As for Wilbur Klee, I’ve not much more to say about him either, you’ll be glad to know, just this: that he jumped from a high place and is now dead. I think you can take my word for it. The proof is, as it were, in the pudding. Need I tell you from what high place? Your questions, friend, are foolish, disease of the western mind. On the other hand, if you wish to assume a cause-and-effect relationship—that he is dead because he jumped from a high place—well, you are free to do so, I confess it has occurred to me more than once and has colored my whole narration. Certainly, there is some relationship: the remains of Klee, still moist, are splattered out in their now several and discontinuous parts from a point directly below the high place from which he jumped only a moment before. But that’s as far as I’ll go, thank you. I refuse to be inveigled into any of the almost endless and no doubt learned arguments which so gratify and absorb the nation’s savants. I don’t mean to belittle, a man must take his pleasures where he finds them, it’s only that, if I weren’t careful, one would think before they’d had done with me that Klee had died to save physics.

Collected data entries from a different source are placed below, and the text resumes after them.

Lemma regime_intervals_are_well_formed_witness :
  let tracker := observedTracker [(0, [(5, Some (statLineOf [20; 11; 9; 7; 9; 10]))])] in
  let ranges :=
    {| negative := sentinel; neutral := (Num 0, Num 19); positive := sentinel;
       combined := (Num 0, Num 19) |} in
  calculatePossibleIVRange exampleHP exampleGen1Stat exampleStat exampleNATURES attack tracker
  = Some ranges
  /\ (forall key, wellFormed (regimeOf ranges key))
  /\ (wellFormed (combined ranges)
      \/ ((forall key, regimeOf ranges key = sentinel)
          /\ combined ranges = (Infinity, NegInfinity))).
Proof.
  intros tracker ranges.
  assert (calculatePossibleIVRange exampleHP exampleGen1Stat exampleStat exampleNATURES
            attack tracker = Some ranges) as Hranges by (vm_compute; reflexivity).
  split; [exact Hranges|].
  apply (regime_intervals_are_well_formed exampleHP exampleGen1Stat exampleStat exampleNATURES
           attack tracker ranges).
  - left. reflexivity.
  - intros Hmode. discriminate Hmode.
  - exact Hranges.
Defined.

Lemma added_observation_narrows_witness :
  let tracker := observedTracker [] in
  let entry : Z * option StatLine := (5, Some (statLineOf [20; 11; 9; 7; 9; 10])) in
  let ranges' := uniformRanges (Num 10, Num 29) in
  calculatePossibleIVRange exampleHP exampleGen1Stat exampleStat exampleNATURES hp
    (withRecordedStats tracker [(0, [entry])]) = Some ranges'
  /\ exists ranges,
       calculatePossibleIVRange exampleHP exampleGen1Stat exampleStat exampleNATURES hp
         (withRecordedStats tracker [(0, [])]) = Some ranges
       /\ forall key, subinterval (regimeOf ranges' key) (regimeOf ranges key).
Proof.
  intros tracker entry ranges'.
  assert (calculatePossibleIVRange exampleHP exampleGen1Stat exampleStat exampleNATURES hp
            (withRecordedStats tracker [(0, [entry])]) = Some ranges') as Hranges
      by (vm_compute; reflexivity).
  split; [exact Hranges|].
  exact (added_observation_narrows exampleHP exampleGen1Stat exampleStat exampleNATURES
           hp tracker [] 0 [] entry [] [] ranges' eq_refl eq_refl Hranges).
Defined.

Lemma static_regime_is_the_multiplier_witness :
  let nature := {| plus := attack; minus := spAttack |} in
  strict_neq (staticIVs staticTracker attack) (Num (-1)) = true
  /\ staticNatureDefinition exampleNATURES staticTracker = Some nature
  /\ getNatureMultiplier attack nature = (11 # 10)%Q
  /\ exists ranges,
       calculatePossibleIVRange exampleHP exampleGen1Stat exampleStat exampleNATURES
         attack staticTracker = Some ranges
       /\ combined ranges = (Num 31, Num 31)
       /\ forall key modifier,
            In (key, modifier) NATURE_MODIFIERS ->
            (modifier = getNatureMultiplier attack nature ->
             regimeOf ranges key = (Num 31, Num 31))
            /\ (modifier <> getNatureMultiplier attack nature ->
                regimeOf ranges key = sentinel).
Proof.
  intros nature. split; [reflexivity|]. split; [reflexivity|]. split; [reflexivity|].
  exact (static_regime_is_the_multiplier exampleHP exampleGen1Stat exampleStat exampleNATURES
           attack staticTracker nature eq_refl eq_refl).
Defined.

Lemma inferred_nature_is_never_hp_witness :
  let tracker := observedTracker [] in
  let ivRanges : StatRecord IVRangeSet := fun _ => uniformRanges (Num 0, Num 31) in
  fst (calculatePossibleNature exampleNATURES ivRanges tracker) <> Some hp
  /\ snd (calculatePossibleNature exampleNATURES ivRanges tracker) <> Some hp.
Proof.
  intros tracker ivRanges.
  exact (inferred_nature_is_never_hp exampleNATURES ivRanges tracker eq_refl eq_refl eq_refl).
Defined.

Lemma confirmed_nature_selects_one_regime_witness :
  let ranges :=
    {| negative := (Num 0, Num 9); neutral := (Num 10, Num 19); positive := (Num 20, Num 31);
       combined := (Num 0, Num 31) |} in
  spAttack <> attack
  /\ relevantRangesOf (Some spAttack) (Some attack) attack ranges = [(Num 20, Num 31)]
  /\ getUniqueIVValuesInRangeSet ranges spAttack (Some spAttack, Some attack)
     = range (Num 0) (Num 9).
Proof.
  intros ranges.
  assert (spAttack <> attack) as Hdistinct by discriminate.
  split; [exact Hdistinct|]. split.
  - exact (proj1 (confirmed_nature_selects_one_regime spAttack attack attack ranges
                    Hdistinct)).
  - exact (proj1 (proj2 (proj2 (confirmed_nature_selects_one_regime spAttack attack spAttack
                                  ranges Hdistinct)))).
Defined.

Lemma possible_adjustments_are_relevant_witness :
  let ranges := uniformRanges (Num 0, Num 31) in
  adjustmentAt (getPossibleNatureAdjustmentsForStat ranges attack (None, None)) key_positive
  = true
  /\ In (positive ranges) (relevantRangesOf None None attack ranges)
  /\ (attack <> hp -> In key_positive (map fst (relevantModifiersOf attack (None, None)))).
Proof.
  intros ranges. split; [reflexivity|].
  exact (possible_adjustments_are_relevant ranges attack None None key_positive eq_refl).
Defined.

Lemma calculatePossibleStats_valid_witness :
  let tracker := observedTracker [] in
  let ivRanges : StatRecord IVRangeSet :=
    fun _ => {| negative := sentinel; neutral := (Num 0, Num 19); positive := sentinel;
                combined := (Num 0, Num 19) |} in
  (forall key, wellFormed (regimeOf (ivRanges attack) key))
  /\ forall v,
       In v (valid (calculatePossibleStats exampleHP exampleGen1Stat exampleStat attack 5
                      ivRanges (None, None) tracker None)) ->
       In v (possible (calculatePossibleStats exampleHP exampleGen1Stat exampleStat attack 5
                         ivRanges (None, None) tracker None)).
Proof.
  intros tracker ivRanges.
  assert (forall key, wellFormed (regimeOf (ivRanges attack) key)) as Hwf.
  { intros [| |]; [right; reflexivity | | right; reflexivity].
    left. exists 0, 19. split; [reflexivity | lia]. }
  split; [exact Hwf|].
  exact (proj2 (calculatePossibleStats_valid exampleHP exampleGen1Stat exampleStat attack 5
                  ivRanges (None, None) tracker None Hwf)).
Defined.

Lemma regimes_coincide_without_modifier_witness :
  let ranges := uniformRanges (Num 0, Num 9) in
  generation earlyTracker <= 2
  /\ calculatePossibleIVRange exampleHP exampleGen1Stat exampleStat exampleNATURES
       attack earlyTracker = Some ranges
  /\ negative ranges = neutral ranges
  /\ positive ranges = neutral ranges.
Proof.
  intros ranges.
  assert (generation earlyTracker <= 2) as Hgeneration by (simpl; lia).
  assert (calculatePossibleIVRange exampleHP exampleGen1Stat exampleStat exampleNATURES
            attack earlyTracker = Some ranges) as Hranges by (vm_compute; reflexivity).
  split; [exact Hgeneration|]. split; [exact Hranges|].
  exact (regimes_coincide_without_modifier exampleHP exampleGen1Stat exampleStat exampleNATURES
           attack earlyTracker ranges (or_intror Hgeneration) eq_refl eq_refl Hranges).
Defined.

Lemma calculateHiddenPowerType_of_known_parities_witness :
  let ivs : StatRecord IVRangeSet := fun _ => uniformRanges (Num 31, Num 31) in
  (forall stat, getUniqueIVValuesInRangeSet (ivs stat) stat (None, None) = [Num 31])
  /\ calculateHiddenPowerType ivs (None, None) = Some (Some "Dark"%string).
Proof.
  intros ivs.
  assert (forall stat, getUniqueIVValuesInRangeSet (ivs stat) stat (None, None) = [Num 31])
    as Hvalues by (intros []; vm_compute; reflexivity).
  split; [exact Hvalues|].
  apply (calculateHiddenPowerType_of_known_parities ivs (None, None) (fun _ => true)).
  intros stat. rewrite Hvalues. split; [discriminate|].
  intros x [<-|[]]. exists 31. split; [reflexivity|]. split; [lia | reflexivity].
Defined.

Lemma calculateHiddenPowerType_null_iff_no_value_witness :
  let ivs : StatRecord IVRangeSet := fun _ => uniformRanges (Num 0, Num 31) in
  (forall stat key, wellFormed (regimeOf (ivs stat) key))
  /\ (calculateHiddenPowerType ivs (None, None) = None
      <-> exists stat, getUniqueIVValuesInRangeSet (ivs stat) stat (None, None) = []).
Proof.
  intros ivs.
  assert (forall stat key, wellFormed (regimeOf (ivs stat) key)) as Hwf.
  { intros stat [| |]; left; exists 0, 31; (split; [reflexivity | lia]). }
  split; [exact Hwf|].
  exact (calculateHiddenPowerType_null_iff_no_value ivs (None, None) Hwf).
Defined.

Lemma calculation_set_nature_is_consistent_witness :
  exists calculationSet,
    buildTrackerCalculationSet exampleHP exampleGen1Stat exampleStat exampleNATURES
      exampleState (observedTracker []) = Some calculationSet
    /\ forall stat,
       exists ranges,
         calculatePossibleIVRange exampleHP exampleGen1Stat exampleStat exampleNATURES
           stat (observedTracker []) = Some ranges
         /\ ivRanges calculationSet stat
            = recombine (fst (confirmedNature calculationSet))
                (snd (confirmedNature calculationSet)) stat ranges.
Proof.
  eexists. split; [reflexivity|].
  exact (calculation_set_nature_is_consistent exampleHP exampleGen1Stat exampleStat
           exampleNATURES exampleState (observedTracker []) _ eq_refl).
Defined.

Lemma calculation_set_variables_witness :
  exists calculationSet,
    buildTrackerCalculationSet exampleHP exampleGen1Stat exampleStat exampleNATURES
      exampleState (observedTracker []) = Some calculationSet
    /\ variables calculationSet !! "badges"%string = Some (VNumber (Num 3)).
Proof.
  eexists. split; [reflexivity|].
  refine (eq_trans
            (calculation_set_variables exampleHP exampleGen1Stat exampleStat exampleNATURES
               exampleState (observedTracker []) _ "badges" eq_refl) _).
  vm_compute. reflexivity.
Defined.

Lemma useCalculationSet_of_built_sets_witness :
  exists calculationSets calculationSet,
    List.NoDup (map fst (RouteState.trackers exampleState))
    /\ buildAllTrackerCalculationSets exampleHP exampleGen1Stat exampleStat exampleNATURES
         exampleState = Some calculationSets
    /\ buildTrackerCalculationSet exampleHP exampleGen1Stat exampleStat exampleNATURES
         exampleState (observedTracker []) = Some calculationSet
    /\ useCalculationSet (Some <$> calculationSets) (Some "starter"%string)
       = ReadSet calculationSet
    /\ useCalculationSet (Some <$> calculationSets) (Some "rival"%string) = ReadNull
    /\ useCalculationSet (Some <$> calculationSets) (Some "constructor"%string)
       = ReadInherited "constructor".
Proof.
  assert (List.NoDup (map fst (RouteState.trackers exampleState))) as Hnodup.
  { simpl. constructor; [intros [] | constructor]. }
  assert (forall name,
             name <> "starter"%string ->
             ~ In name (map fst (RouteState.trackers exampleState))) as Hother.
  { intros name Hname [Heq|[]]. apply Hname. now rewrite <- Heq. }
  destruct (buildAllTrackerCalculationSets exampleHP exampleGen1Stat exampleStat
              exampleNATURES exampleState) as [calculationSets|] eqn:Hbuilt;
    [|discriminate Hbuilt].
  destruct (useCalculationSet_of_built_sets exampleHP exampleGen1Stat exampleStat
              exampleNATURES exampleState calculationSets Hnodup Hbuilt)
    as [Hfound Hmissing].
  destruct (Hfound "starter"%string (observedTracker []))
    as (calculationSet & Hset & Hread); [left; reflexivity | discriminate|].
  exists calculationSets, calculationSet.
  split; [exact Hnodup|]. split; [reflexivity|]. split; [exact Hset|].
  split; [exact Hread|]. split.
  - apply (Hmissing "rival"%string); [apply Hother; discriminate|].
    simpl. intros Hin. repeat (destruct Hin as [Heq|Hin]; [discriminate Heq|]). exact Hin.
  - apply (Hmissing "constructor"%string); [apply Hother; discriminate|].
    left. reflexivity.
Defined.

That Klee is dead, however, leaves less room for dissent: he’ll never be the same again and only the worst sort of morbid emotionalism could imagine a suitable future for him in his present condition. So here is where I’ll stand my ground: Klee is dead. As for the rest of it, if you wish to believe as I do that he took his own life, fine! It certainly will make it easier for me as we wind this up. But I won’t be dogmatic about it.

NB: the phrase “disease of the western mind”.

Also consider, as a core element in my use of this excerpt as a critical comment on typical blog comment threads, Coover's clause, "...one would think before they'd had done with me that Klee had died to save physics."

Do you catch my drift here?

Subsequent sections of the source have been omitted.